Roseanne and the Art of the Con

The recent Twitter storm involving Roseanne Barr’s latest racist tweet is nothing new from the actress. In fact, for those paying attention it seems rather strange that she was called out on this now. After all, ever since she abandoned the left (she ran for POTUS for the Green Party and the Peace and Freedom Party) she quickly allied herself with some of the most reactionary and racist elements of the so-called “alt-right.”

She has called people Nazis for supporting Palestinian human rights, tweeted blatantly racist tirades, memes and bizarre conspiracy theories all of which have largely been ignored by a corporate media ever in search of profits. But what’s perhaps more interesting is how Roseanne herself is framed by this same media. Thanks to her sitcom portrayal of a blue collar, working class woman in Middle America, she is almost always cast in this light.

Of course the notion that Roseanne Barr represents the working class has always been problematic. While her sitcom had its merits and attempted to humanize a segment of society egregiously ignored or maliciously ridiculed by coastal elites, it predictably failed in addressing the systemic sources of misery for her working class family. Yes, it was just a comedy; but historically such mediums have often proven to be a powerful voice for transformative politics. The Roseanne show failed to measure up to even All in the Family standards in this regard.

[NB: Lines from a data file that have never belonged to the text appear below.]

(** ** [python -m shared.patterns] *)

Module PatternArgs.
Record t := mk { symbol : string; exchange : string; timeframe : string; timeframes : string }.
End PatternArgs.

(** [s.split(sep)]; [field] is reversed. *)
Fixpoint split_on (sep : ascii) (field s : string) : list string :=
  match s with
  | EmptyString => [str_rev field ""]
  | String c s => if Ascii.eqb c sep then str_rev field "" :: split_on sep "" s else split_on sep (String c field) s
  end.

Definition requested_tfs (a : PatternArgs.t) : list string :=
  if is_empty (PatternArgs.timeframes a) then [PatternArgs.timeframe a]
  else List.filter (fun tf => negb (is_empty tf)) (map str_strip (split_on "," "" (PatternArgs.timeframes a))).

(** The signals that [_log_snapshot] calls recent: the bar of a signal is
    compared with the number of signals. *)
Definition recent_cdl (snapshot : PatternSnapshot.t) : list CandlestickSignal.t :=
  let signals := PatternSnapshot.candlestick_signals snapshot in
  List.filter (fun s => Z.max 0 (Z.of_nat (length signals) - 10) <=? CandlestickSignal.bar_index s) signals.

(** What the command logs. *)
Inductive PatternOutput : Type :=
| NoCandles
| OneTimeframe (s : PatternSnapshot.t)
| ManyTimeframes (m : MultiTimeframePatterns.t).

Section PatternCommand.
Context `{NumPyStats} `{NumPyMin} `{CandlePatterns}.

(** The candles of one timeframe, over as many bars as the levels need. *)
Definition timeframe_candles (a : PatternArgs.t) (db : Database) (end_ : Z) (tf : string) : result (list OHLCVCandle.t) :=
  start ← time_before end_ (default 5 (dget tf TIMEFRAME_TO_MINUTES) * Z.of_nat SR_LOOKBACK_CANDLES * MINUTE);
  query_candles (db_candles db) (PatternArgs.symbol a) (PatternArgs.exchange a) tf start end_.

Definition patterns_main (a : PatternArgs.t) (connected : bool) (db : Database) (end_ now : Z) : result (Outcome PatternOutput) :=
  if negb connected then mret (Exit 1)
  else
    let db := apply_schema db in
    match requested_tfs a with
    | [tf] =>
        candles ← timeframe_candles a db end_ tf;
        match candles with
        | [] => mret (Finished NoCandles)
        | _ =>
            snapshot ← Patterns.compute_snapshot now (PatternArgs.symbol a) (PatternArgs.exchange a) tf candles
                         ORB_OPENING_RANGE_MINUTES None SR_LOOKBACK_CANDLES;
            mret (Finished (OneTimeframe snapshot))
        end
    | tfs =>
        tf_candles ← for_each (fun d tf => candles ← timeframe_candles a db end_ tf; mret (dset tf candles d)) [] tfs;
        if forallb (fun l => match l with [] => true | _ => false end) (dvalues tf_candles) then mret (Finished NoCandles)
        else
          mtf ← compute_multi_timeframe now (PatternArgs.symbol a) (PatternArgs.exchange a) tf_candles
                  ORB_OPENING_RANGE_MINUTES None SR_LOOKBACK_CANDLES;
          mret (Finished (ManyTimeframes mtf))
    end.
End PatternCommand.

(** ** [python -m shared.indicators] *)

Section IndicatorCommand.
Context {R : Type} `{RedisKV R}.

(** [None] when there are no candles. *)
Definition indicators_main (registry : Registry) (symbol exchange timeframe : string) (connected : bool) (db : Database)
    (end_ now : Z) : M R (Outcome (option IndicatorSnapshot.t)) :=
  if negb connected then mret (Exit 1)
  else
    let db := apply_schema db in
    minutes ← M_lift (match dget timeframe TIMEFRAME_TO_MINUTES with Some m => mret m | None => Raise (KeyError timeframe) end);
    start ← M_lift (time_before end_ (minutes * INDICATOR_LOOKBACK_CANDLES * MINUTE));
    candles ← M_lift (query_candles (db_candles db) symbol exchange timeframe start end_);
    match candles with
    | [] => mret (Finished None)
    | _ =>
        snapshot ← M_lift (Indicators.compute_snapshot registry now symbol exchange timeframe candles);
        _ ← store_snapshot snapshot;
        mret (Finished (Some snapshot))
    end.
End IndicatorCommand.

(** ** [python -m shared.instruments] *)

(** [except <name> as exc: logger.error(...)] around a statement. *)
Definition tolerating {S A} (name : string) (m : M S A) : M S unit :=
  M_try (_ ← m; mret tt)
    (fun e => match e with
              | OtherError text => if String.prefix (name +:+ ": ") text then mret tt else M_raise e
              | _ => M_raise e
              end).

Section InstrumentCommand.
Context {W : Type} `{Requests W}.
Variable page_size : nat.

(** The instrument and the corporate actions of the symbol, after the
    refreshes. *)
Definition instruments_main (symbol exchange : string) (connected : bool) (today : Z)
    : M (Instruments.Store.t W) (Outcome (option Instrument.t * list CorporateAction.t)) :=
  if negb connected then mret (Exit 1)
  else
    _ ← tolerating "InstrumentFetchError" (refresh_instrument_master page_size "NSE");
    _ ← tolerating "InstrumentFetchError" (refresh_instrument_master page_size "ASX");
    _ ← tolerating "CorporateActionFetchError" (refresh_corporate_actions page_size today);
    s ← M_get;
    actions ← M_lift (list_for_symbol (Instruments.Store.actions s) symbol exchange);
    mret (Finished (Instruments.get (Instruments.Store.instruments s) symbol exchange, actions)).
End InstrumentCommand.

(** ** [python -m shared.backtesting] *)

Module BacktestArgs.
Record t := mk {
  symbol : string;
  exchange : string;
  start_date : option string;
  end_date : option string;
  timeframe : string;
  report_dir : string;  (* the temporary directory when none was given *)
  no_db : bool;
}.
End BacktestArgs.

(** The first and the last day; [today] is [date.today()]. *)
Definition backtest_dates (a : BacktestArgs.t) (today : Z) : result (Z * Z) :=
  end_date ← match given (BacktestArgs.end_date a) with Some s => date_fromisoformat s | None => mret today end;
  start_date ← match given (BacktestArgs.start_date a) with
               | Some s => date_fromisoformat s
               | None => t ← time_before (end_date * DAY) (365 * DAY); mret (t / DAY)
               end;
  mret (start_date, end_date).

Section BacktestCommand.
Context {G F : Type} `{NumPyGenerator G} `{NumPyStats} `{TALib} `{VectorBT} `{FileSystem F}.

(** The report files and the table of results. *)
#[local] Abbreviation St := (F * gmap string ResultRow.t)%type.

(** [save_result] over its connection: [refused] is what the server raises, if
    it refuses the statement. *)
Definition save_over (refused : option exn) (r : BacktestResult.t) : M St unit :=
  match refused with None => M_modify (fun s => (s.1, save_result r s.2)) | Some e => M_raise e end.

(** [default_rng(42)] is [rng]; [offset] is the zone of the stored times;
    [None] when there are no candles. *)
Definition backtest_main (a : BacktestArgs.t) (start : CommandStart) (db : Database) (today : Z) (rng : G) (run_id : string)
    (completed_at : Z) (offset : string) (refused : option exn) : M St (Outcome (option BacktestResult.t)) :=
  '(start_date, end_date) ← M_lift (backtest_dates a today);
  starting start
   (let db := apply_schema db in
    raw_candles ← M_lift (query_candles (db_candles db) (BacktestArgs.symbol a) (BacktestArgs.exchange a)
                            (BacktestArgs.timeframe a) (start_date * DAY) ((end_date + 1) * DAY - SECOND));
    match raw_candles with
    | [] => mret (Finished None)
    | _ =>
        let actions := [] in
        candles ← M_lift (adjusted_candles raw_candles actions);
        let config := BacktestConfig.mk "EMA9X21" (BacktestArgs.symbol a) (BacktestArgs.exchange a) start_date end_date
                        (dec 1000000 1) (dec 2 2) (dec 65 3) in
        let '(entries, exits) := ema_crossover_signals candles 9 21 in
        result ← M_lift (fst (run_backtest run_id completed_at config candles entries exits (dec 50 1) rng));
        result ← on_first (generate_reports offset result (BacktestArgs.report_dir a));
        _ ← (if negb (BacktestArgs.no_db a) then save_over refused result else mret tt);
        mret (Finished (Some result))
    end).
End BacktestCommand.

(** * Theorems *)

(** ** A backtest that finishes is on disk and in the table *)

Section BacktestFacts.
Context {G F : Type} `{NumPyGenerator G} `{NumPyStats} `{TALib} `{VectorBT} `{FileSystemLaws F}.

Lemma run_backtest_id run_id at_ config candles entries exits spread (rng : G) r :
  (run_backtest run_id at_ config candles entries exits spread rng).1 = Ok r ->
  BacktestResult.run_id r = run_id /\ BacktestResult.config r = config.
Proof.
  unfold run_backtest. destruct (_ <? _)%nat; [done|]. destruct (_ || _); [done|]. intros Hr.
  match type of Hr with (?p rng).1 = _ => destruct (p rng) as [v rng'] eqn:E end. cbn in Hr. subst v.
  step_in E. apply M_lift_Ok in E as [E _]. do 3 bind_inv E. destruct a1 as [curve records].
  do 3 bind_inv E. by injection E as <-.
Qed.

And since this is the US where glaring contradictions are seldom addressed, it is worth noting that in real life the actress has an enormous macadamia nut farm in Hawaii, lucrative book deals, gets millions of dollars in royalties from reruns of the original Roseanne show, and her net worth is estimated at 80 million dollars. It shouldn’t be any wonder, then, that a billionaire conman like Donald Trump is one of her biggest fans. He became President by pulling off the con that he is blue collar and promised to “drain the swamp,” even while he fills it in plain view with snake oil salesmen and women like himself. Both of them have so far been able to brand themselves as something they are clearly not.

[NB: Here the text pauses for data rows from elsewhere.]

(* ===== verification/Dashboard.v ===== *)
(** * The operational dashboard ([dashboard/app.py])

    The Streamlit script as one run over the values of its widgets: it posts
    the controls whose button is pressed, fetches the five documents and
    draws.  Streamlit is a list of the elements drawn, in order; columns and
    the style of an element are layout.  HTTP is the client of [Api]; the
    second part serves its requests with the application of [ApiApp], so that
    a run of the page is a conversation with the system itself. *)

From stdpp Require Import gmap.
From S2P Require Import Prelude PyFloat PyDict Json PyText Redis Constants Monitor Config Api ApiApp ReportDocs.
Local Open Scope Z_scope.

(** ** The script *)

(** What the widgets hold when the script runs; a button is pressed in one
    run. *)
Module Widgets.
Record t := mk {
  api_key_input : string;
  kill_pressed : bool;
  pause_pressed : bool;
  resume_pressed : bool;
  exchange_filter : string;
  auto_refresh : bool;
}.
End Widgets.

Inductive Element : Type :=
| Title (text : string)
| Header (text : string)
| Success (text : string)
| Error (text : string)
| Warning (text : string)
| Info (text : string)
| Metric (label value : string) (delta : option string)
| Subheader (text : string)
| Table (rows : json)
| Caption (text : string)
| Divider
| Sleep (seconds : Z)
| Rerun.

Definition Screen : Type := list Element.

Definition _REFRESH_INTERVAL_S : Z := 5.

(** [_f(v)] and [_i(v)]. *)
Definition _f (v : json) : result float := if is_number v then json_to_float v else mret f_zero.
Definition _i (v : json) : result Z := if is_number v then json_to_int v else mret 0.

(** The parts of the status line. *)
Definition banner (mode : string) (is_halted is_paused is_degraded : bool) : string :=
  str_join "  |  "
    (["Mode: **" +:+ mode +:+ "**";
      if is_halted then "🔴 **HALTED**" else if is_paused then "🟡 **PAUSED**" else "🟢 Running"]
     ++ (if is_degraded then ["⚠️ Degraded (exit-only)"] else [])).

Section Page.
Context {W : Type} `{Httpx W} (settings : Settings.t).

#[local] Abbreviation St := (W * Screen)%type.

Definition show (e : Element) : M St unit := M_modify (fun s => (s.1, s.2 ++ [e])).

(** A call of [dashboard.fetcher]. *)
Definition call {A} (m : M W A) : M St A := M_zoom fst (fun w s => (w, s.2)) m.

(** One of the three buttons. *)
Definition control_button (pressed : bool) (post_control : string -> M W json) (key done_text : string) : M St unit :=
  if pressed then
    if is_empty key then show (Warning "Enter API key first")
    else
      result ← call (post_control key);
      success ← M_lift (jget "success" JNull result);
      if truthy success then show (Success done_text)
      else
        reason ← M_lift (jget "reason" JNull result);
        show (Error ("Failed: " +:+ py_str reason))
  else mret tt.

Definition sidebar (w : Widgets.t) : M St unit :=
  let key := Widgets.api_key_input w in
  _ ← show (Header "System Controls");
  _ ← control_button (Widgets.kill_pressed w) (post_kill settings) key "Kill switch triggered";
  _ ← control_button (Widgets.pause_pressed w) (post_pause settings) key "Entries paused";
  _ ← control_button (Widgets.resume_pressed w) (post_resume settings) key "Entries resumed";
  show Divider.

Definition status_banner (status : json) : M St unit :=
  mode ← M_lift (jget "trading_mode" (JStr "PAPER") status);
  is_halted ← M_lift (jget "is_halted" (JBool false) status);
  is_paused ← M_lift (jget "is_paused" (JBool false) status);
  is_degraded ← M_lift (jget "is_degraded" (JBool false) status);
  show (Info (banner (py_str mode) (truthy is_halted) (truthy is_paused) (truthy is_degraded))).

Definition count_metric (label key : string) (status : json) : M St unit :=
  n ← M_lift (v ← jget key JNull status; _i v);
  show (Metric label (pretty n) None).

Definition kpi_row (status pnl : json) : M St unit :=
  regime ← M_lift (jget "regime" JNull status);
  _ ← show (Metric "Regime" (py_str (if truthy regime then regime else JStr "-")) None);
  total_pnl ← M_lift (v ← jget "total_pnl" JNull pnl; _f v);
  total_pnl_pct ← M_lift (v ← jget "total_pnl_pct" JNull pnl; _f v);
  _ ← show (Metric "P&L Today" ("$" +:+ fmt_grouped 0 total_pnl) (Some (fmt_fixed 2 total_pnl_pct +:+ "%")));
  _ ← count_metric "Open Positions" "open_positions_count" status;
  _ ← count_metric "Signals Today" "signals_today" status;
  _ ← count_metric "Recon Mismatches" "reconciliation_mismatches" status;
  show Divider.

(** A panel: the rows, or the caption when there are none. *)
Definition panel (title : string) (rows : json) (caption : string) : M St unit :=
  _ ← show (Subheader title);
  if truthy rows then show (Table rows) else show (Caption caption).

(** What is drawn from the documents. *)
Definition draw (w : Widgets.t) (status pnl positions signals watchlist : json) : M St unit :=
  _ ← status_banner status;
  _ ← kpi_row status pnl;
  _ ← panel "Open Positions" positions "No open positions.";
  _ ← panel "Recent Signals" signals "No signals received today.";
  panel ("Watchlist — " +:+ Widgets.exchange_filter w) watchlist "Watchlist not yet published.".

Definition main_area (w : Widgets.t) : M St unit :=
  status ← call (fetch_status settings);
  pnl ← call (fetch_pnl settings);
  positions ← call (fetch_positions settings);
  signals ← call (fetch_signals settings 20);
  watchlist ← call (fetch_watchlist settings (Widgets.exchange_filter w));
  _ ← draw w status pnl positions signals watchlist;
  if Widgets.auto_refresh w then _ ← show (Sleep _REFRESH_INTERVAL_S); show Rerun else mret tt.

Definition page (w : Widgets.t) : M St unit :=
  _ ← show (Title "Intraday Trading System — Operational Dashboard");
  _ ← sidebar w;
  main_area w.

(** One run of the script on an empty screen, and the runs of a session. *)
Definition run_page (w : Widgets.t) (net : W) : result unit * (W * Screen) := page w (net, []).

The Canadian author Ronald Wright said: “socialism never took root in America because the poor see themselves not as an exploited proletariat but as temporarily embarrassed millionaires.” His assessment might lay too much blame on working people in the US, but there is a painful truth to this. Too many Americans have been bamboozled by the corporate capitalist con game. They continue to be enthralled by the gilded towers of the wealth owning class and still think it is justified, even as they languish under crushing debt, poor or no healthcare, nonliving or stagnant wages and scarce economic opportunities. Many see the excess and bling of the rich as a just reward for hard work, failing to take into account the power of class and privilege, or the institutional injustices that cause the gap between the ultra-rich and desperately poor to grow exponentially year after year.

While Roseanne Barr’s wealth may not have been handed to her through an inheritance like Trump, her ascendancy in the American wealth class is indicative of how certain qualities are rewarded. Roseanne has been a master at maintaining her brand through endless, manufactured outrage, extremes and media manipulation. One year she joins the Occupy Movement, the next she is tweeting Islamophobic memes. You can call it a kind of lunacy, but it appears to be a profitable one.

It remains to be seen whether some of those who have swallowed the lies will begin to see that like Trump, Roseanne is not one of them. Despite her humble beginnings or the elaborate persona which mimics working class angst, she is a con. She is a product of American capital and the corporate media, through and through. And despite this recent setback, she will still be laughing all the way to the banks she once claimed she hates.

 

Kenn Orphan, May 2018

Life, the Sea, and Big Oil

“It is a curious situation that the sea, from which life first arose, should now be threatened by the activities of one form of that life. But the sea, though changed in a sinister way, will continue to exist: the threat is rather to life itself.” – Rachel Carson

When I learned about the oil giant BP’s plan to drill off the coast of my home, my heart felt like it dropped out of my chest. As I write this the West Aquarius rig is well on its way to the Nova Scotian Shelf. By the time this is published, it might have already arrived. My thoughts went immediately to those oil sullied shorelines in the Gulf of Mexico, and to the fishermen there whose families and livelihoods were shattered to pieces, and the countless species of fish, mammals and marine birds suffocated in the earth’s primordial blood. BP forever damaged that region and not only in an environmental way. The scars, the untraceable diseases, the suicides and domestic conflicts induced by despair, the financial ruin, displacement and alienation persist to this day.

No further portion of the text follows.